The biggest problem I have is that the bat has a rounded end and very little mass. What I need is a 3-4" diameter steel rod, or at least a section of one that I could mount to a handle. Time to visi Harbor Freight and see if they have any cheap sledge hammers. Maybe I can take its handle off and rig it to one of the hammer faces instead. Turn it into a very small area tamping tool. A 5# sledge should make quick work out of the KCl.



Rex Grigg said:


> There are a couple of things that come to mind.
> 
> Food Processor.
> Old style meat grinder
> ...


I don't have any of these, although I did try using the chopping accessory for my Braun stick blender...that was a joke! :icon_lol:

I've seen those brass Turkish coffee grinders used to grind salt, but they can be pretty expensive, and I'd still need to break the KCl pellets into rock salt sized pieces.

The nice thing about the KCl is that once it's in powder form it dissolves very easily without all the insoluable residue common to K2SO4.


----------



## Momotaro (Feb 21, 2003)

> The KCl pellets are about 3/4-1" in diameter.

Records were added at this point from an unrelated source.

(** Giving the block [a] of [s] octets between [pre] and [post] back. *)
Lemma insert_tiles m pre a s l post b e :
  rep m (Tile X 0 false :: pre) (fnext post e) → rep m post e → m !! e = Some (MkLink 0 0) →
  m !! a = Some (MkLink l s) → tiles_from b pre a → 0 < s → s mod 8 = 0 → tiles_from (a + s) post e →
  no_adj pre → no_adj post → outside b e → e - b < 2 ^ 31 →
  ∃ m' ts', prvInsertBlockIntoFreeList X a e m = Some m' ∧ rep m' (Tile X 0 false :: ts') e
    ∧ m' !! e = Some (MkLink 0 0) ∧ tiles_from b ts' e ∧ no_adj ts'
    ∧ taken ts' = taken (pre ++ post) ∧ free_size ts' = free_size (pre ++ post) + s.
Proof.
  intros R R2 He Ha T1 Hs Hm T2 N1 N2 Out Hsz.
  pose proof (tiles_le _ _ _ T1) as L1. pose proof (tiles_le _ _ _ T2) as L2.
  pose proof (fnext_bounds _ _ _ T2) as Fy. destruct (header_next m post e _ R2 He) as [ly Hly].
  assert (Hpre : ∀ t, t ∈ pre → b <= at_ t ∧ at_ t + sz t <= a ∧ 0 < sz t).
  { intros t Ht. pose proof (tiles_in _ _ _ _ T1 Ht). lia. }
  assert (Hpost : ∀ t, t ∈ post → a + s <= at_ t ∧ at_ t < e).
  { intros t Ht. pose proof (tiles_in _ _ _ _ T2 Ht). lia. }
  destruct (prvInsert_ok m pre a s l post e ly R Ha Hly) as (ts1 & t & us & m' & E & Hu & Hus & EI & Spec).
  { lia. }
  { intros t [->|Ht]%elem_of_cons; [destruct Out; cbn; lia|]. pose proof (Hpre t Ht). lia. }
  { intros t Ht _. pose proof (Hpre t Ht). lia. }
  { lia. }
  { destruct R as [_ R]. by eapply rep_size. }
  assert (Hcase : (ts1 = [] ∧ t = Tile X 0 false ∧ us = pre) ∨ ∃ p1, ts1 = Tile X 0 false :: p1 ∧ pre = p1 ++ t :: us).
  { destruct ts1 as [|t0 p1]; cbn in E; injection E as -> E; [left|right]; eauto. }
  assert (ND : NoDup (at_ <$> Tile X 0 false :: pre)).
  { cbn. constructor; [|by eapply tiles_nodup]. intros (t' & Ex & Ht')%list_elem_of_fmap.
    pose proof (Hpre t' Ht'). destruct Out; lia. }
  enough (∃ ts', rep m' (Tile X 0 false :: ts') e ∧ m' !! e = Some (MkLink 0 0) ∧ tiles_from b ts' e ∧ no_adj ts'
    ∧ taken ts' = taken (pre ++ post) ∧ free_size ts' = free_size (pre ++ post) + s) as (ts' & F)
    by (exists m', ts'; split; [exact EI|exact F]). clear EI.
  destruct (at_ t + sz t =? a) eqn:EL; cbn zeta in Spec; destruct Spec as (Sx & St & Sf).
  - (* joined with the block before *)
    apply Z.eqb_eq in EL. destruct Hcase as [(-> & -> & ->)|(p1 & -> & Ep)].
    { cbn in EL. destruct Out; lia. }
    rewrite Ep in T1. apply tiles_app in T1 as (y1 & Tp & Ht & Hst & Hmt & Tu). subst y1. rewrite EL in Tu.
    assert (us = []) as -> by (by eapply tiles_nil). subst pre.
    rewrite u32_id in Sx by (unfold is_u32; pose proof (tiles_le _ _ _ Tp); lia).
    pose proof (tiles_le _ _ _ Tp).
    destruct (right_merge m (at_ t) (sz t + s) post e ly) as (r & s2 & Er & Tr & Nr & Rr & Ktr & Fr & Hs2 & Hm2 & Sub);
      try done; try lia.
    { replace (at_ t + (sz t + s)) with (a + s) by lia. done. } { by rewrite Zplus_mod, Hm, Hmt. }
    rewrite Er in Sx. change (Tile X 0 false :: p1 ++ [t]) with ((Tile X 0 false :: p1) ++ [t]) in *.
    eapply (assemble m' p1 (at_ t) s2 r); try done.
    + apply rep_app in R as [R _]. cbn [fnext] in R. rewrite Hu in R. eapply rep_frame; [|exact R].
      intros t' Ht'. apply Sf; intros Heq; rewrite fmap_app in ND; apply NoDup_app in ND as (_ & D & _);
      (apply (D (at_ t')); [by apply list_elem_of_fmap_2|rewrite Heq; cbn; set_solver]).
    + eapply rep_frame; [|exact Rr]. intros t' Ht'. pose proof (Hpost t' (Sub t' Ht')). apply Sf; lia.
    + rewrite Sf by lia. done.
    + by eapply no_adj_app_l.
    + intros t' Ht'. destruct (used t') eqn:Hu'; [done|]. exfalso.
      apply last_Some in Ht' as [p2 ->]. rewrite <- app_assoc in N1. apply no_adj_app_r in N1.
      cbn in N1. destruct N1 as [[?|?] _]; congruence.
    + rewrite !taken_app, Ktr, (taken_free t []) by done. cbn. by rewrite app_nil_r.
    + rewrite !free_size_app. unfold free_size in *. cbn. rewrite Hu. lia.
  - (* not joined *)
    apply Z.eqb_neq in EL. specialize (St eq_refl).
    destruct (right_merge m a s post e ly) as (r & s2 & Er & Tr & Nr & Rr & Ktr & Fr & Hs2 & Hm2 & Sub);
      try done; try lia.
    assert (Hta : at_ t < a ∨ at_ t = X).
    { destruct Hcase as [(_ & -> & _)|(p1 & _ & ->)]; [by right|left]. pose proof (Hpre t ltac:(set_solver)). lia. }
    assert (Hte : ∀ z, a + s <= z <= e → z ≠ at_ t).
    { intros z Hz ->. destruct Out, Hta; lia. }
    rewrite Er in Sx. eapply (assemble m' pre a s2 r); try done.
    + rewrite E in R, ND |- *. apply rep_app in R as [Ra Rb]. cbn [fnext rep] in Ra, Rb. rewrite Hu in Ra, Rb.
      destruct Rb as [_ Rb]. rewrite fmap_app in ND. apply NoDup_app in ND as (_ & D & ND). cbn in ND.
      apply NoDup_cons in ND as [D2 _].
      assert (Hin : ∀ t', t' ∈ ts1 ++ us → at_ t' ≠ a).
      { intros t' Ht' Heq. assert (t' ∈ Tile X 0 false :: pre) as [->|Hin]%elem_of_cons by (rewrite E; set_solver).
        - cbn in Heq. destruct Out; lia.
        - pose proof (Hpre t' Hin). lia. }
      apply rep_app. cbn [fnext rep]. rewrite Hu, fnext_used by done. split; [|split; [exact St|]].
      * eapply rep_frame; [|exact Ra]. intros t' Ht'. apply Sf; [apply Hin; set_solver|].
        intros Heq. apply (D (at_ t')); [by apply list_elem_of_fmap_2|]. rewrite Heq. cbn. set_solver.
      * apply (rep_used _ _ (fnext post e)); [done|]. eapply rep_frame; [|exact Rb]. intros t' Ht'. apply Sf; [apply Hin; set_solver|].
        intros Heq. apply D2. rewrite <- Heq. by apply list_elem_of_fmap_2.
    + eapply rep_frame; [|exact Rr]. intros t' Ht'. pose proof (Hpost t' (Sub t' Ht')). apply Sf; [lia|apply Hte; lia].
    + rewrite Sf; [done|lia|apply Hte; lia].
    + intros t' Ht'. destruct (used t') eqn:Hu'; [done|]. exfalso. apply last_Some in Ht' as [p2 Ep].
      destruct Hcase as [(_ & _ & ->)|(p1 & _ & Ep')].
      * rewrite Ep in Hus. apply Forall_app in Hus as [_ [? _]%Forall_cons]. congruence.
      * destruct us as [|u us _] using rev_ind.
        -- rewrite Ep' in T1. rewrite Ep in Ep'. apply tiles_app in T1 as (y1 & _ & ? & _ & _ & E0). cbn in E0. lia.
        -- rewrite Ep in Ep'. rewrite app_comm_cons, app_assoc in Ep'. apply app_inj_tail in Ep' as [_ ->].
           apply Forall_app in Hus as [_ [? _]%Forall_cons]. congruence.
    + by rewrite !taken_app, Ktr.
    + rewrite !free_size_app. lia.
Qed.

A bit too big for my motar an pestle.


Get a bigger mortar and pestle! :hihi: 

Mike


----------



## bharada (Mar 5, 2004)

Momotaro said:


> Get a bigger mortar and pestle! :hihi:
> 
> Mike


:icon_lol:

You think I could sneak a 12-ton hydraulic press into my garage without my wife noticing? :hihi:


----------



## KevinC (May 24, 2004)

I know you want to dry-dose, but in this case it might be less trouble to dissolve a fixed amount of the large pellets in water for a concentrated dosing solution. You can get a LOT of KCl to dissolve!

Kevin


----------



## Oqsy (Jul 3, 2004)

that is what i do in the long run, but i don't have a very good system yet. i suppose hot or even warm RO water would be the best for dissolving the bigger pellets, but I don't yet have a very good mixing container or storage bottle. on top of that, i don't have any scales for weighing the dry KCl before mixing. the method I'm using now is to crush it finely and put it in my morton salt substitue container and dose the way I had been doing before. now it's been so long I can't remember how I did the math, but I should be pretty close with the dosing by teaspoons, and since K+ concentration is estimation more than N or P, a little overdose or underdose shouldn't present any significant problems assuming I keep up the water changes, and don't shock my catfish with sudden electrolyte shifts. (almost killed 2 clown plecos with a K+ overdose a few weeks back... long story)

Oqsy


----------



## bharada (Mar 5, 2004)

I actually mix up stock solutions for all my ferts (in 1ml=1ppm/10gal concentrations). I bought a cheap kitchen scale (max capacity is 500g) at Wal-Mart for measuring out the larger amounts of dry ferts (KNO3 and KCl/K2SO4). For stuff like KH2PO4 I use an old reloading single-beam balance. I have to convert grams to grains when using it, but I can be very precise measuring this way. Since I weigh out the dry ingredients for making these solutions, I need them to be in a powder form so that I can get close to the dry weight needed.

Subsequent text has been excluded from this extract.